- PROBLEM REQUIREMENTS -
In the entries below, how many lines hold the string "login"? Answer with the number only.

........

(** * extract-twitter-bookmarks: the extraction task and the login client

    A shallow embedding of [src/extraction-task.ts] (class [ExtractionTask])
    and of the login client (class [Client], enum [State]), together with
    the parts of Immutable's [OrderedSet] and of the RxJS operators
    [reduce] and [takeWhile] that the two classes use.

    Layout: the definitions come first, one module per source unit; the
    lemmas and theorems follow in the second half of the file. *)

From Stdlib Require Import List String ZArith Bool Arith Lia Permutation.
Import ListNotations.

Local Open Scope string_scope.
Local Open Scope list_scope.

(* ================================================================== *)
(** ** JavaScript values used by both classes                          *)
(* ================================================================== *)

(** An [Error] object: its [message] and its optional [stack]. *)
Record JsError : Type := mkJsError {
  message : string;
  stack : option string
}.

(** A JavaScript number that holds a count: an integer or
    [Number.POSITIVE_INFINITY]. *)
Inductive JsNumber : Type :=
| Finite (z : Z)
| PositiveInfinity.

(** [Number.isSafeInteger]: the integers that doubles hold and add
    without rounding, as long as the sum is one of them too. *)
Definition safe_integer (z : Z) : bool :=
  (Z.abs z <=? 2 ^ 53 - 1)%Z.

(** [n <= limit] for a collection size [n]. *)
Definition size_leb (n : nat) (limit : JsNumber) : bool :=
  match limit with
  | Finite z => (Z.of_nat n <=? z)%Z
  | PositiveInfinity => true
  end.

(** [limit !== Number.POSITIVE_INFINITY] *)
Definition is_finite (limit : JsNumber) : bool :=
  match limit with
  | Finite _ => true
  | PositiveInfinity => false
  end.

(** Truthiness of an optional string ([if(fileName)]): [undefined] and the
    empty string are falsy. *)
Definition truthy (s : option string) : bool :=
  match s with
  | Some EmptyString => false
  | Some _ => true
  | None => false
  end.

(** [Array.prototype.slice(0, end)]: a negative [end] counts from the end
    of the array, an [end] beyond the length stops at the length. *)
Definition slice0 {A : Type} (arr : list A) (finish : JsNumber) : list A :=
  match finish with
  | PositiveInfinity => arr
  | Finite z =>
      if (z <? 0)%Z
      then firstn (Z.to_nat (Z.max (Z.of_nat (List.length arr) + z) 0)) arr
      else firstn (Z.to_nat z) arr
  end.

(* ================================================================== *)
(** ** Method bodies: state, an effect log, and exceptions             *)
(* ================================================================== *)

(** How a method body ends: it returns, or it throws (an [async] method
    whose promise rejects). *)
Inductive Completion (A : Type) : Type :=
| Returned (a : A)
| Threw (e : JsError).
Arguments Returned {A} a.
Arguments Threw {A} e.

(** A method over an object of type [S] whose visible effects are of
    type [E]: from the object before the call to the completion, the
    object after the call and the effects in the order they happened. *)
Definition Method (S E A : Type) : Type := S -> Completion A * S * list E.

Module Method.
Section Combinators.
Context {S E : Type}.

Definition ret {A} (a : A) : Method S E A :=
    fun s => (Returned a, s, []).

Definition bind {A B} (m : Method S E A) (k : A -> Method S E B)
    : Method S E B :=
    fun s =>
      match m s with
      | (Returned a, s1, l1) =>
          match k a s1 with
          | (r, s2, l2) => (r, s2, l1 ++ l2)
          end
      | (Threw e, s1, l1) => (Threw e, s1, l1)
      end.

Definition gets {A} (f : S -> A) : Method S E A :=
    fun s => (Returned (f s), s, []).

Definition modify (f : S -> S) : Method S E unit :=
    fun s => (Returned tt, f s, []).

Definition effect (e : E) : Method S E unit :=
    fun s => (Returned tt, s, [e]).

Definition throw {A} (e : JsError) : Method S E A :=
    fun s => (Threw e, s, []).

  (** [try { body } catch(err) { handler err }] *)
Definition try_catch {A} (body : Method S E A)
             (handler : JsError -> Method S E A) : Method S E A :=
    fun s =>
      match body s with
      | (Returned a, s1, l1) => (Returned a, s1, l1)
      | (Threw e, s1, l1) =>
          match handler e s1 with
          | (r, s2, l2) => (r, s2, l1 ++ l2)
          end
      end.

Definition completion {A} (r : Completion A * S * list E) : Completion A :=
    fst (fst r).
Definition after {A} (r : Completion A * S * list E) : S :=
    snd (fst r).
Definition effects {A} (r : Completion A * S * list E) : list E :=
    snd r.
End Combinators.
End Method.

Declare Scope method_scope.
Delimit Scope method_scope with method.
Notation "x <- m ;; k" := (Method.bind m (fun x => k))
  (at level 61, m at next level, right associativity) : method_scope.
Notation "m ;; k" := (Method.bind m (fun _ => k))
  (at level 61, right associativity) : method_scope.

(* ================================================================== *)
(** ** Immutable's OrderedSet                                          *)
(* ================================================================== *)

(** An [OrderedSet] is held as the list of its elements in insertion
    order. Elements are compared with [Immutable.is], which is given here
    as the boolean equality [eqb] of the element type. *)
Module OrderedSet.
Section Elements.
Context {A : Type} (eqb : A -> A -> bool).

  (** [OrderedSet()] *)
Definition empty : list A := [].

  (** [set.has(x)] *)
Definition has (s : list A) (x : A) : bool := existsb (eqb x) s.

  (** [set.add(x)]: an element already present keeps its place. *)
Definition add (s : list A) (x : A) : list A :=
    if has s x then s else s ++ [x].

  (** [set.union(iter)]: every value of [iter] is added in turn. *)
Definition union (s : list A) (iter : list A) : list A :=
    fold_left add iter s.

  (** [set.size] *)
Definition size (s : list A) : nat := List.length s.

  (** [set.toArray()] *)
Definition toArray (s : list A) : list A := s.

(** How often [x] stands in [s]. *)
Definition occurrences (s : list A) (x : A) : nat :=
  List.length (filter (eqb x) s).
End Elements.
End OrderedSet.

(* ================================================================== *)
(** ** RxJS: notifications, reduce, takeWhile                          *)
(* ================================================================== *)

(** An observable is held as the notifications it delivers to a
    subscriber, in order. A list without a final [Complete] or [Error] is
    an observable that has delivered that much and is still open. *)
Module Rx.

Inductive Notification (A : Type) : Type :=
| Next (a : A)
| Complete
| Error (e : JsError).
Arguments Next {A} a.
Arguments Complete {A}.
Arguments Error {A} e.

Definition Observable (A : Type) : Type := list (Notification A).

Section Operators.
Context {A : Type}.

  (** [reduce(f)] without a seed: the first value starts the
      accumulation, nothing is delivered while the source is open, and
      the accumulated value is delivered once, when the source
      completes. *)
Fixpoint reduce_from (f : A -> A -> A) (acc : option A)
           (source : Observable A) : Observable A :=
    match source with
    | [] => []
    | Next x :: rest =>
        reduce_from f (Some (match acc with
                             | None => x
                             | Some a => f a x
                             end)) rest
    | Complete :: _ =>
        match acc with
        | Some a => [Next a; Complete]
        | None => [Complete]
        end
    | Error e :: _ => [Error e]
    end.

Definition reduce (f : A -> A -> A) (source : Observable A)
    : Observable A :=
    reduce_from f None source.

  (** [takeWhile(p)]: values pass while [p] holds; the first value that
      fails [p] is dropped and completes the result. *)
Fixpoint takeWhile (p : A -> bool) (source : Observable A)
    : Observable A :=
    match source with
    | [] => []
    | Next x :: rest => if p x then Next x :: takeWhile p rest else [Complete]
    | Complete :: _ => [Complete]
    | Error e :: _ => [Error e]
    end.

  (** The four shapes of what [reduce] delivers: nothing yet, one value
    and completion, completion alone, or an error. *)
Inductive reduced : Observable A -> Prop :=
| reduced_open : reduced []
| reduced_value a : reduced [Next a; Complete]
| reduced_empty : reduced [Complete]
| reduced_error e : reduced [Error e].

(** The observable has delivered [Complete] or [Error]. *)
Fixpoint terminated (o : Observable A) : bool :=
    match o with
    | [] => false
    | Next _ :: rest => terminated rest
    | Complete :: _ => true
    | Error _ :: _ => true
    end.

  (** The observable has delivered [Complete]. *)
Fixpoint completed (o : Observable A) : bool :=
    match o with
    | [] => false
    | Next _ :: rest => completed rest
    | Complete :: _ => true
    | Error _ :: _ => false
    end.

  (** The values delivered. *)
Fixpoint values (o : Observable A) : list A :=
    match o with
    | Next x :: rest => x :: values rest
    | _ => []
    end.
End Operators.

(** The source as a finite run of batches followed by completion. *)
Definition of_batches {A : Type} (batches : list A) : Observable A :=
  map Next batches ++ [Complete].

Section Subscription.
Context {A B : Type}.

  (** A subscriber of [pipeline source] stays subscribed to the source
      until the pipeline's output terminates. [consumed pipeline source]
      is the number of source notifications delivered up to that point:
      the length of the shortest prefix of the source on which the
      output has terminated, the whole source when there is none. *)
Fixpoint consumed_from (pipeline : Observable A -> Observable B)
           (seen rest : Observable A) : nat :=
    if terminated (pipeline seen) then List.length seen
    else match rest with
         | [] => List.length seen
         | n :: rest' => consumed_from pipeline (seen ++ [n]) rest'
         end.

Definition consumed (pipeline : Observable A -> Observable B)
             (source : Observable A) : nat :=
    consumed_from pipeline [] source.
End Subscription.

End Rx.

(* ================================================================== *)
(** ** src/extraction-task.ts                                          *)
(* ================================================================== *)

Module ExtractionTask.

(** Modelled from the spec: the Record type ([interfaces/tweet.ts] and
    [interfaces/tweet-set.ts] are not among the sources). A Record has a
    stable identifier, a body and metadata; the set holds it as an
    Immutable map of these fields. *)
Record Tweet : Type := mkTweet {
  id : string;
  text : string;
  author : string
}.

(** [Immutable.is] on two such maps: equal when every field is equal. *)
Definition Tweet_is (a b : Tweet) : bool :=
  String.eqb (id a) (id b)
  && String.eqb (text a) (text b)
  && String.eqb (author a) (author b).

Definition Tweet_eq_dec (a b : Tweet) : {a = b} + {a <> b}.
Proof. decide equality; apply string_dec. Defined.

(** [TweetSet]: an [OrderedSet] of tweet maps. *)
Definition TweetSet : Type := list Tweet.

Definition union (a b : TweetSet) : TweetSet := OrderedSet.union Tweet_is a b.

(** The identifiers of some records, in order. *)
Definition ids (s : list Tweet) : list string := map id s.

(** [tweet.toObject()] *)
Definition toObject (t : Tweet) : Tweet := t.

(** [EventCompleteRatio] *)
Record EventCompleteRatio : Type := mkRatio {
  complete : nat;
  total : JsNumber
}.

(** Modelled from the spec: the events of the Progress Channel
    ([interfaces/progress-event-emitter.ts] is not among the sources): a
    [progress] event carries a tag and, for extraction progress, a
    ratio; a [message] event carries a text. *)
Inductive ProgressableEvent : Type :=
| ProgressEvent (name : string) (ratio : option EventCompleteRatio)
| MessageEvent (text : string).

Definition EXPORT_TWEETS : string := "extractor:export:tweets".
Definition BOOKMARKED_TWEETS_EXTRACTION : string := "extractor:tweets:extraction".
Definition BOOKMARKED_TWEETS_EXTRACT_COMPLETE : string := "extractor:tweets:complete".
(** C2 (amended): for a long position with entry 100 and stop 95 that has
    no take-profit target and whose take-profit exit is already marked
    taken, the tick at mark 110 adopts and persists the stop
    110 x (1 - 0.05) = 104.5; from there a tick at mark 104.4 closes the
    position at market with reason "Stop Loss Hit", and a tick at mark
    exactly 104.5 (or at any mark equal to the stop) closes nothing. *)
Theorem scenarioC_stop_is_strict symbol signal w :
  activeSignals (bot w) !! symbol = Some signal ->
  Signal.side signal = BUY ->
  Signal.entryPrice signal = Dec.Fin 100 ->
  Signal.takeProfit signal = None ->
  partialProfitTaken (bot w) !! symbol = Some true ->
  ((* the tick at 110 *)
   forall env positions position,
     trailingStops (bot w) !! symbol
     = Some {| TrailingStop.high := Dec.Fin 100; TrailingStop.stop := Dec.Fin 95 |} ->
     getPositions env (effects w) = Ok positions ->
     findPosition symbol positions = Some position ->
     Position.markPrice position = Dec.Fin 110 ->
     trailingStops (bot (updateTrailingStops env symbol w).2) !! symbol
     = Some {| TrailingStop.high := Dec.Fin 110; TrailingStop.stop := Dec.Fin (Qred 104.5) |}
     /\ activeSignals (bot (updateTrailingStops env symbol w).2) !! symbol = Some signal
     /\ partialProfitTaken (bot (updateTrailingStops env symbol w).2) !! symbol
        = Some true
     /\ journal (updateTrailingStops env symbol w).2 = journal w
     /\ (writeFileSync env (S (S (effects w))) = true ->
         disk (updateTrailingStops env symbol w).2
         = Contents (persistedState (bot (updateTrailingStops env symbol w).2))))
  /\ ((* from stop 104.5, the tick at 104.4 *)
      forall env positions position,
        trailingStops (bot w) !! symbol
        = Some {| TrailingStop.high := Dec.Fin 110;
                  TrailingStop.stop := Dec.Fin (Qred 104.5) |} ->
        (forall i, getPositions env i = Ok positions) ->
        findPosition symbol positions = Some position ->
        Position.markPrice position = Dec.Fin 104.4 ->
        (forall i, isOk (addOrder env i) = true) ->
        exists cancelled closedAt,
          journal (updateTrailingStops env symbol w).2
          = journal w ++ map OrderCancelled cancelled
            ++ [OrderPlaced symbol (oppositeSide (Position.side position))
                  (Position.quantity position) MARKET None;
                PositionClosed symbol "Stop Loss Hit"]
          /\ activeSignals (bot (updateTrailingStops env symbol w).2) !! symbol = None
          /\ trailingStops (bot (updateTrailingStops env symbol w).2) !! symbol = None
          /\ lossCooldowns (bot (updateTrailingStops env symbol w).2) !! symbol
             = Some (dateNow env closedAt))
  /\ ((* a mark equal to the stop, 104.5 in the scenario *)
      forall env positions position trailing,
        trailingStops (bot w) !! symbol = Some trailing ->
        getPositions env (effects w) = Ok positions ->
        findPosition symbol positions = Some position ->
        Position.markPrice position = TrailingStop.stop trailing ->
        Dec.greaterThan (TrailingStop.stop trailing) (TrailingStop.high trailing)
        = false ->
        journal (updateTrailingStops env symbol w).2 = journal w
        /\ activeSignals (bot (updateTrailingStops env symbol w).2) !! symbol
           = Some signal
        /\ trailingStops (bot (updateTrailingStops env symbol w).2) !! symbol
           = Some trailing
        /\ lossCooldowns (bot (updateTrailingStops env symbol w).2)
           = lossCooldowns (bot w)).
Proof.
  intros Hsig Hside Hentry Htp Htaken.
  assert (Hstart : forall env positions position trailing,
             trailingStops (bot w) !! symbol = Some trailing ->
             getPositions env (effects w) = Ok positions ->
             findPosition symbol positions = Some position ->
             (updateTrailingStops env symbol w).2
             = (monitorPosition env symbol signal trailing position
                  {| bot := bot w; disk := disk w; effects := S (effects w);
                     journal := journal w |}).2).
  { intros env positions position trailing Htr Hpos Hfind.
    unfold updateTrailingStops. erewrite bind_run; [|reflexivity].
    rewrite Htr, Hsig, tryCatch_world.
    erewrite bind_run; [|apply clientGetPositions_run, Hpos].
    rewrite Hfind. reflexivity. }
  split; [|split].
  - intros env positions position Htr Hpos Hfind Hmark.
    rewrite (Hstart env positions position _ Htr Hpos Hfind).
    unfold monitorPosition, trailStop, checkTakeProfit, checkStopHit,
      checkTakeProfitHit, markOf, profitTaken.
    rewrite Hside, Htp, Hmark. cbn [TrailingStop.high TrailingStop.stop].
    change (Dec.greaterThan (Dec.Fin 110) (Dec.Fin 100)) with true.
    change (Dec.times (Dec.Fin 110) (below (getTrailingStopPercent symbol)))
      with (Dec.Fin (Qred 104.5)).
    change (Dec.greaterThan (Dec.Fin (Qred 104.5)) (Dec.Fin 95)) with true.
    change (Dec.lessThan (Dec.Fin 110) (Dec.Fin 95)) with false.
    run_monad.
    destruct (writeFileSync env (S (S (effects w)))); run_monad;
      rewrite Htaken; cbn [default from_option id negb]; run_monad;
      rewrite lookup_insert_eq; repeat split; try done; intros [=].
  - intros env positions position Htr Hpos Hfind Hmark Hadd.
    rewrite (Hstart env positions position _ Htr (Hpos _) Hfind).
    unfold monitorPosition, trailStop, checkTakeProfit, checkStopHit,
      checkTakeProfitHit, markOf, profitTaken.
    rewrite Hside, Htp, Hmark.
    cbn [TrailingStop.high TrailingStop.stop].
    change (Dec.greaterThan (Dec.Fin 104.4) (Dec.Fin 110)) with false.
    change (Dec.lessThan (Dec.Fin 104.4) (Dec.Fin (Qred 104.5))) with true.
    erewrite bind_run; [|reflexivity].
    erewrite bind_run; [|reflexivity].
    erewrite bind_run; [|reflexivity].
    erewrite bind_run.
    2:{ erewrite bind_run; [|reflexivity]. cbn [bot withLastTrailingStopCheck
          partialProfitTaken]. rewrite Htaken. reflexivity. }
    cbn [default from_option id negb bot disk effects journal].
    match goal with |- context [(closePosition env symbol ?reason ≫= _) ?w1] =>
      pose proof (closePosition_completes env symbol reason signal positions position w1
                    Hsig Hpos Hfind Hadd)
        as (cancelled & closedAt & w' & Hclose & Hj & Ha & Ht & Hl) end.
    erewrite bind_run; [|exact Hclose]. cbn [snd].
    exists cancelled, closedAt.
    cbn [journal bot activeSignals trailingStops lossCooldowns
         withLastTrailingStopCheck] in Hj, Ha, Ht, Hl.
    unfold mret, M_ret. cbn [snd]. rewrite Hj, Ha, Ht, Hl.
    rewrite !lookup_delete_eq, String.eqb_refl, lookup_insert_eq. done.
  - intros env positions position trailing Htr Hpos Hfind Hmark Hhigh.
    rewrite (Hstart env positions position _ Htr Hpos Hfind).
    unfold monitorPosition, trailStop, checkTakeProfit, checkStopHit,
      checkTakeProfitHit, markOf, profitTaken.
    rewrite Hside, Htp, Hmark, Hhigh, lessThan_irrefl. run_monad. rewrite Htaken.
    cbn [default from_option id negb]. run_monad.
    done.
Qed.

........

- EXERCISE ANSWER -
2